Stored data entries —
(* ===== verification/Encoding.v ===== *)
(** * The encoding negotiator

    [Encoding] and [Compression::parse_encoding]
    (src/src/middleware/compression.rs, lines 37-46), the advertised
    capability string [SUPPORTED_ENCODINGS] (line 18), and the first half of
    [Compression::decode] (lines 49-64), which reads [Content-Encoding],
    splits it on commas, trims each token, reverses the order and parses
    every token, unwrapping the collected [Result]. *)

From stdpp Require Import base list strings gmap.
From Stdlib Require Import Ascii.
From S2P Require Import Prelude Text Http.

Import Http.

Module Enc.

(** [accept_encoding::Encoding]. *)
Inductive Encoding := Gzip | Deflate | Brotli | Zstd | Identity.

#[global] Instance Encoding_eq_dec : EqDecision Encoding.
Proof. solve_decision. Defined.

(** [Compression::parse_encoding]: an exact, case-sensitive match on the
    five tokens. *)
Definition parse_encoding (s : string) : result Encoding unit :=
  if String.eqb s "gzip" then Ok Gzip
  else if String.eqb s "deflate" then Ok Deflate
  else if String.eqb s "br" then Ok Brotli
  else if String.eqb s "zstd" then Ok Zstd
  else if String.eqb s "identity" then Ok Identity
  else Err tt.

(** [static SUPPORTED_ENCODINGS]. *)
Definition SUPPORTED_ENCODINGS : string := "gzip, br, deflate, zstd".

(** Lines 56-60 up to the [unwrap]:
    [hval.split(',').map(str::trim).rev().map(parse_encoding).collect()]. *)
Definition parse_encodings (hval : string) : result (list Encoding) unit :=
  collect_results (parse_encoding <$> reverse (Str.trim <$> Str.split "," hval)).

(** Lines 49-64: [None] is the early [return] (no header, or a value that
    is not visible ASCII); a token that does not parse panics in the
    [unwrap] of line 60. *)
Definition content_encodings (h : HeaderMap) : outcome (option (list Encoding)) :=
  match header_get CONTENT_ENCODING h with
  | None => Done None
  | Some hval =>
      match to_str hval with
      | Err _ => Done None
      | Ok s => encs ← unwrap (parse_encodings s); Done (Some encs)
      end
  end.

(** The token of each encoding on the wire (spec, section 6). *)
Definition encoding_token (e : Encoding) : string :=
  match e with
  | Gzip => "gzip"
  | Deflate => "deflate"
  | Brotli => "br"
  | Zstd => "zstd"
  | Identity => "identity"
  end.

(** A [Content-Encoding] value listing [es] in application order, tokens
    separated by [", "] as servers write it. *)
Definition render (es : list Encoding) : string :=
  match es with
  | [] => ""
  | e :: es' => Str.join "," (encoding_token e :: ((λ e, " " +:+ encoding_token e) <$> es'))
  end.

(** ** Lemmas *)

Lemma parse_encoding_Ok s e : parse_encoding s = Ok e ↔ s = encoding_token e.
Proof.
  unfold parse_encoding.
  repeat match goal with
         | |- context [String.eqb ?a ?b] => destruct (String.eqb_spec a b)
         end; subst; destruct e; simpl; split; intros; simplify_eq; done.
Qed.

Lemma parse_tokens_Ok (ts : list string) (es : list Encoding) :
  parse_encoding <$> ts = Ok <$> es ↔ ts = encoding_token <$> es.
Proof.
  revert es. induction ts as [|t ts IH]; intros [|e es]; simpl;
    split; intros H; simplify_eq; try done.
  - f_equal; [by apply parse_encoding_Ok | by apply IH].
  - rewrite (proj2 (parse_encoding_Ok _ e) eq_refl). f_equal. by apply IH.
Qed.

Lemma encoding_token_trimmed e :
  Str.trim (encoding_token e) = encoding_token e ∧
  Str.trim (" " +:+ encoding_token e) = encoding_token e.
Proof. by destruct e. Qed.

Lemma encoding_token_excludes_comma e :
  Str.excludes "," (encoding_token e) = true ∧
  Str.excludes "," (" " +:+ encoding_token e) = true.
Proof. by destruct e. Qed.

Lemma content_encodings_absent h :
  header_get CONTENT_ENCODING h = None → content_encodings h = Done None.
Proof. intros H. unfold content_encodings. by rewrite H. Qed.

(** *** Properties of the negotiator *)

(** The statement of [parse_encodings_spec] below, in the form the other proofs use. *)
Lemma parse_encodings_tokens s es :
  parse_encodings s = Ok es ↔
  Str.trim <$> Str.split "," s = encoding_token <$> reverse es.
Proof.
  unfold parse_encodings. rewrite collect_results_Ok, parse_tokens_Ok.
  rewrite fmap_reverse. split.
  - intros <-. by rewrite reverse_involutive.
  - intros ->. by rewrite reverse_involutive.
Qed.

(** C8. The parsed chain is the list of trimmed comma-separated tokens, read
    from the last to the first: decoding undoes the encoding listed last
    first. *)
Theorem parse_encodings_spec s es :
  parse_encodings s = Ok es ↔
  Str.trim <$> Str.split "," s = encoding_token <$> reverse es.
Proof. apply parse_encodings_tokens. Qed.

(** The statement of [parse_encodings_Err] below, in the form the other proofs use. *)
Lemma parse_encodings_bad_token s :
  parse_encodings s = Err tt ↔
  ∃ p, p ∈ Str.split "," s ∧ ∀ e, Str.trim p ≠ encoding_token e.
Proof.
  split.
  - unfold parse_encodings. intros (pre & post & Hl)%collect_results_Err.
    assert (Err tt ∈ parse_encoding <$> reverse (Str.trim <$> Str.split "," s))
      as (t & Ht & Hin)%list_elem_of_fmap by (rewrite Hl; set_solver).
    apply elem_of_reverse, list_elem_of_fmap in Hin as (p & -> & Hp).
    exists p. split; [done|]. intros e He%parse_encoding_Ok. congruence.
  - intros (p & Hp & Hbad). destruct (parse_encodings s) as [es|[]] eqn:Hs; [|done].
    apply parse_encodings_tokens in Hs.
    assert (Str.trim p ∈ encoding_token <$> reverse es) as (e & He & _)%list_elem_of_fmap.
    { rewrite <- Hs. by apply list_elem_of_fmap_2. }
    by destruct (Hbad e).
Qed.

(** C22. The chain is rejected exactly when some comma-separated piece, once
    trimmed, is not one of the five tokens (matching is case-sensitive). *)
Theorem parse_encodings_Err s :
  parse_encodings s = Err tt ↔
  ∃ p, p ∈ Str.split "," s ∧ ∀ e, Str.trim p ≠ encoding_token e.
Proof. apply parse_encodings_bad_token. Qed.

(** The statement of [parse_encodings_render] below, in the form the other proofs use. *)
Lemma parse_render es :
  es ≠ [] → parse_encodings (render es) = Ok (reverse es).
Proof.
  destruct es as [|e es]; [done|]. intros _. apply parse_encodings_tokens.
  rewrite reverse_involutive. unfold render. rewrite Str.split_join_pieces.
  - rewrite !fmap_cons, (proj1 (encoding_token_trimmed e)), <- list_fmap_compose.
    f_equal. apply list_fmap_ext. intros _ e' _. apply encoding_token_trimmed.
  - done.
  - constructor; [apply encoding_token_excludes_comma|].
    apply Forall_fmap, Forall_forall. intros e' _. apply encoding_token_excludes_comma.
Qed.

(** C23. Round trip: a header value listing a non-empty chain parses back to
    that chain in reverse. *)
Theorem parse_encodings_render es :
  es ≠ [] → parse_encodings (render es) = Ok (reverse es).
Proof. apply parse_render. Qed.

(** *** Witnesses *)

Lemma parse_encodings_render_witness :
  parse_encodings (render [Gzip; Brotli]) = Ok [Brotli; Gzip].
Proof. apply (parse_encodings_render [Gzip; Brotli]). discriminate. Defined.
End Enc.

PROBLEM STATEMENT — When the line containing "(** Lines 49-64: [None]" is reached, include it and stop. Until then, output each line of the entries exactly as given, starting from the first.

EXERCISE RESPONSE —
(* ===== verification/Encoding.v ===== *)
(** * The encoding negotiator

    [Encoding] and [Compression::parse_encoding]
    (src/src/middleware/compression.rs, lines 37-46), the advertised
    capability string [SUPPORTED_ENCODINGS] (line 18), and the first half of
    [Compression::decode] (lines 49-64), which reads [Content-Encoding],
    splits it on commas, trims each token, reverses the order and parses
    every token, unwrapping the collected [Result]. *)

From stdpp Require Import base list strings gmap.
From Stdlib Require Import Ascii.
From S2P Require Import Prelude Text Http.

Import Http.

Module Enc.

(** [accept_encoding::Encoding]. *)
Inductive Encoding := Gzip | Deflate | Brotli | Zstd | Identity.

#[global] Instance Encoding_eq_dec : EqDecision Encoding.
Proof. solve_decision. Defined.

(** [Compression::parse_encoding]: an exact, case-sensitive match on the
    five tokens. *)
Definition parse_encoding (s : string) : result Encoding unit :=
  if String.eqb s "gzip" then Ok Gzip
  else if String.eqb s "deflate" then Ok Deflate
  else if String.eqb s "br" then Ok Brotli
  else if String.eqb s "zstd" then Ok Zstd
  else if String.eqb s "identity" then Ok Identity
  else Err tt.

(** [static SUPPORTED_ENCODINGS]. *)
Definition SUPPORTED_ENCODINGS : string := "gzip, br, deflate, zstd".

(** Lines 56-60 up to the [unwrap]:
    [hval.split(',').map(str::trim).rev().map(parse_encoding).collect()]. *)
Definition parse_encodings (hval : string) : result (list Encoding) unit :=
  collect_results (parse_encoding <$> reverse (Str.trim <$> Str.split "," hval)).

(** Lines 49-64: [None] is the early [return] (no header, or a value that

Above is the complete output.